● **RECORDS FOR THE TASK**

(** The lock is taken for each server again.  [gap i] is what happens before
    [cfg.applyErr[i]] is read (without the lock), and between that and [cfg.mu.Lock()]. *)
Fixpoint nCommitted_loop (index : Z) (gap : Z -> env * env) (is_ : list Z) (count : Z) (cmd : option C) cfg
    : go (config * Z * option C) :=
  match is_ with
  | [] => mret (cfg, count, cmd)
  | i :: is_ =>
    let cfg := (gap i).1 cfg in
    err ← go_index (cfg_applyErr cfg) i;
    if bool_decide (is_Some err) then Panic tFatal else
    let cfg := (gap i).2 cfg in
    log_i ← go_index (cfg_logs cfg) i;
    match log_i !! index with
    | Some cmd1 =>
      if (0 <? count) && negb (bool_decide (cmd = cmd1)) then Panic tFatal
      else nCommitted_loop index gap is_ (count + 1) cmd1 cfg
    | None => nCommitted_loop index gap is_ count cmd cfg
    end
  end.
Definition nCommitted (index : Z) (gap : Z -> env * env) cfg : go (config * Z * option C) :=
  nCommitted_loop index gap (range (len (cfg_rafts cfg))) 0 None cfg.

(** [for _, r := range cfg.rafts { if t, _ := r.GetState(); t > startTerm { return -1 } }];
    [gap i] is what happens before server [i] is asked. *)
Fixpoint moved_on (gap : Z -> env) (is_ : list Z) (startTerm : Z) cfg : go (config * bool) :=
  match is_ with
  | [] => mret (cfg, false)
  | i :: is_ =>
    let cfg := gap i cfg in
    r ← go_index (cfg_rafts cfg) i;
    rf ← deref cfg r;
    if startTerm <? (GetState rf).1 then mret (cfg, true) else moved_on gap is_ startTerm cfg
  end.

(** An iteration of [wait]: what happens during [nCommitted], during the sleep, and
    while the terms are looked at. *)
Record wait_iter := mkWaitIter { wi_gap : Z -> env * env; wi_sleep : env; wi_states : Z -> env }.

(** At most thirty [iters]; [last] is what happens during the last [nCommitted].  [None]
    is the -1 that is returned when someone has moved on. *)
Fixpoint wait (index n startTerm : Z) (iters : list wait_iter) (last : Z -> env * env) cfg
    : go (config * option (option C)) :=
  let finish cfg :=
    '(cfg, nd, cmd) ← nCommitted index last cfg;
    if nd <? n then Panic tFatal else mret (cfg, Some cmd) in
  match iters with
  | [] => finish cfg
  | it :: iters =>
    '(cfg, nd, _) ← nCommitted index (wi_gap it) cfg;
    if n <=? nd then finish cfg else
    let cfg := wi_sleep it cfg in
    '(cfg, moved) ← (if -1 <? startTerm then moved_on (wi_states it) (range (len (cfg_rafts cfg))) startTerm cfg
                     else mret (cfg, false));
    if moved : bool then mret (cfg, None) else wait index n startTerm iters last cfg
  end.

(** [for si := 0; si < cfg.n; si++ { ... }]: submit the command to the first server that
    takes it.  [gap starts] is what happens before the lock is taken for this server, and
    between the unlock and [rf.Start]. *)
Fixpoint try_servers (gap : Z -> env * env) (si : nat) (starts : Z) (cmd : C) cfg : go (config * Z * Z) :=
  match si with
  | O => mret (cfg, starts, -1)
  | S si =>
    let starts := Z.rem (starts + 1) (cfg_n cfg) in
    let cfg := (gap starts).1 cfg in
    c ← go_index (cfg_connected cfg) starts;
    o ← (if c : bool then go_index (cfg_rafts cfg) starts else mret None);
    let cfg := (gap starts).2 cfg in
    match o with
    | None => try_servers gap si starts cmd cfg
    | Some p =>
      rf ← deref cfg (Some p);
      '(rf, (index1, _, ok)) ← Start rf cmd;
      let cfg := cfg <| cfg_world := <[p := rf]> (cfg_world cfg) |> in
      if ok : bool then mret (cfg, starts, index1) else try_servers gap si starts cmd cfg
    end
  end.

(** A turn of the two seconds of waiting for agreement: what happens during
    [nCommitted], and during the sleep of 20 ms. *)
Record poll_turn := mkPollTurn { pt_gap : Z -> env * env; pt_sleep : env }.

Fixpoint poll (cmd : C) (expectedServers index : Z) (turns : list poll_turn) cfg : go (config * option Z) :=
  match turns with
  | [] => mret (cfg, None)
  | t :: turns =>
    '(cfg, nd, cmd1) ← nCommitted index (pt_gap t) cfg;
    if (0 <? nd) && (expectedServers <=? nd) && bool_decide (cmd1 = Some cmd) then mret (cfg, Some index)
    else poll cmd expectedServers index turns (pt_sleep t cfg)
  end.

(** A turn of the outer loop: what happens while the servers are tried, the turns of
    waiting for agreement, and what happens in the 50 ms of sleep if no server took the
    command. *)
Record one_round := mkOneRound { or_try : Z -> env * env; or_turns : list poll_turn; or_sleep : env }.

(** One element of [rounds] per turn of the outer loop, within its ten seconds. *)
Fixpoint one_loop (cmd : C) (expectedServers : Z) (retry : bool) (starts : Z) (rounds : list one_round) cfg
    : go (config * Z) :=
  match rounds with
  | [] => if negb (checkFinished cfg) then Panic tFatal else mret (cfg, -1)
  | r :: rounds =>
    if checkFinished cfg then mret (cfg, -1) else
    '(cfg, starts, index) ← try_servers (or_try r) (Z.to_nat (cfg_n cfg)) starts cmd cfg;
    if negb (index =? -1) then
      '(cfg, found) ← poll cmd expectedServers index (or_turns r) cfg;
      match found with
      | Some index => mret (cfg, index)
      | None => if negb retry then Panic tFatal else one_loop cmd expectedServers retry starts rounds cfg
      end
    else one_loop cmd expectedServers retry starts rounds (or_sleep r cfg)
  end.
Definition one (cmd : C) (expectedServers : Z) (retry : bool) (rounds : list one_round) cfg : go (config * Z) :=
  one_loop cmd expectedServers retry 0 rounds cfg.
End config.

● **DIRECTIONS**
Repeat every line of the listing without a single difference.

● **TASK ANSWER**
(** The lock is taken for each server again.  [gap i] is what happens before
    [cfg.applyErr[i]] is read (without the lock), and between that and [cfg.mu.Lock()]. *)
Fixpoint nCommitted_loop (index : Z) (gap : Z -> env * env) (is_ : list Z) (count : Z) (cmd : option C) cfg
    : go (config * Z * option C) :=
  match is_ with
  | [] => mret (cfg, count, cmd)
  | i :: is_ =>
    let cfg := (gap i).1 cfg in
    err ← go_index (cfg_applyErr cfg) i;
    if bool_decide (is_Some err) then Panic tFatal else
    let cfg := (gap i).2 cfg in
    log_i ← go_index (cfg_logs cfg) i;
    match log_i !! index with
    | Some cmd1 =>
      if (0 <? count) && negb (bool_decide (cmd = cmd1)) then Panic tFatal
      else nCommitted_loop index gap is_ (count + 1) cmd1 cfg
    | None => nCommitted_loop index gap is_ count cmd cfg
    end
  end.
Definition nCommitted (index : Z) (gap : Z -> env * env) cfg : go (config * Z * option C) :=
  nCommitted_loop index gap (range (len (cfg_rafts cfg))) 0 None cfg.

(** [for _, r := range cfg.rafts { if t, _ := r.GetState(); t > startTerm { return -1 } }];
    [gap i] is what happens before server [i] is asked. *)
Fixpoint moved_on (gap : Z -> env) (is_ : list Z) (startTerm : Z) cfg : go (config * bool) :=
  match is_ with
  | [] => mret (cfg, false)
  | i :: is_ =>
    let cfg := gap i cfg in
    r ← go_index (cfg_rafts cfg) i;
    rf ← deref cfg r;
    if startTerm <? (GetState rf).1 then mret (cfg, true) else moved_on gap is_ startTerm cfg
  end.

(** An iteration of [wait]: what happens during [nCommitted], during the sleep, and
    while the terms are looked at. *)
Record wait_iter := mkWaitIter { wi_gap : Z -> env * env; wi_sleep : env; wi_states : Z -> env }.

(** At most thirty [iters]; [last] is what happens during the last [nCommitted].  [None]
    is the -1 that is returned when someone has moved on. *)
Fixpoint wait (index n startTerm : Z) (iters : list wait_iter) (last : Z -> env * env) cfg
    : go (config * option (option C)) :=
  let finish cfg :=
    '(cfg, nd, cmd) ← nCommitted index last cfg;
    if nd <? n then Panic tFatal else mret (cfg, Some cmd) in
  match iters with
  | [] => finish cfg
  | it :: iters =>
    '(cfg, nd, _) ← nCommitted index (wi_gap it) cfg;
    if n <=? nd then finish cfg else
    let cfg := wi_sleep it cfg in
    '(cfg, moved) ← (if -1 <? startTerm then moved_on (wi_states it) (range (len (cfg_rafts cfg))) startTerm cfg
                     else mret (cfg, false));
    if moved : bool then mret (cfg, None) else wait index n startTerm iters last cfg
  end.

(** [for si := 0; si < cfg.n; si++ { ... }]: submit the command to the first server that
    takes it.  [gap starts] is what happens before the lock is taken for this server, and
    between the unlock and [rf.Start]. *)
Fixpoint try_servers (gap : Z -> env * env) (si : nat) (starts : Z) (cmd : C) cfg : go (config * Z * Z) :=
  match si with
  | O => mret (cfg, starts, -1)
  | S si =>
    let starts := Z.rem (starts + 1) (cfg_n cfg) in
    let cfg := (gap starts).1 cfg in
    c ← go_index (cfg_connected cfg) starts;
    o ← (if c : bool then go_index (cfg_rafts cfg) starts else mret None);
    let cfg := (gap starts).2 cfg in
    match o with
    | None => try_servers gap si starts cmd cfg
    | Some p =>
      rf ← deref cfg (Some p);
      '(rf, (index1, _, ok)) ← Start rf cmd;
      let cfg := cfg <| cfg_world := <[p := rf]> (cfg_world cfg) |> in
      if ok : bool then mret (cfg, starts, index1) else try_servers gap si starts cmd cfg
    end
  end.

(** A turn of the two seconds of waiting for agreement: what happens during
    [nCommitted], and during the sleep of 20 ms. *)
Record poll_turn := mkPollTurn { pt_gap : Z -> env * env; pt_sleep : env }.

Fixpoint poll (cmd : C) (expectedServers index : Z) (turns : list poll_turn) cfg : go (config * option Z) :=
  match turns with
  | [] => mret (cfg, None)
  | t :: turns =>
    '(cfg, nd, cmd1) ← nCommitted index (pt_gap t) cfg;
    if (0 <? nd) && (expectedServers <=? nd) && bool_decide (cmd1 = Some cmd) then mret (cfg, Some index)
    else poll cmd expectedServers index turns (pt_sleep t cfg)
  end.

(** A turn of the outer loop: what happens while the servers are tried, the turns of
    waiting for agreement, and what happens in the 50 ms of sleep if no server took the
    command. *)
Record one_round := mkOneRound { or_try : Z -> env * env; or_turns : list poll_turn; or_sleep : env }.

(** One element of [rounds] per turn of the outer loop, within its ten seconds. *)
Fixpoint one_loop (cmd : C) (expectedServers : Z) (retry : bool) (starts : Z) (rounds : list one_round) cfg
    : go (config * Z) :=
  match rounds with
  | [] => if negb (checkFinished cfg) then Panic tFatal else mret (cfg, -1)
  | r :: rounds =>
    if checkFinished cfg then mret (cfg, -1) else
    '(cfg, starts, index) ← try_servers (or_try r) (Z.to_nat (cfg_n cfg)) starts cmd cfg;
    if negb (index =? -1) then
      '(cfg, found) ← poll cmd expectedServers index (or_turns r) cfg;
      match found with
      | Some index => mret (cfg, index)
      | None => if negb retry then Panic tFatal else one_loop cmd expectedServers retry starts rounds cfg
      end
    else one_loop cmd expectedServers retry starts rounds (or_sleep r cfg)
  end.
Definition one (cmd : C) (expectedServers : Z) (retry : bool) (rounds : list one_round) cfg : go (config * Z) :=
  one_loop cmd expectedServers retry 0 rounds cfg.
End config.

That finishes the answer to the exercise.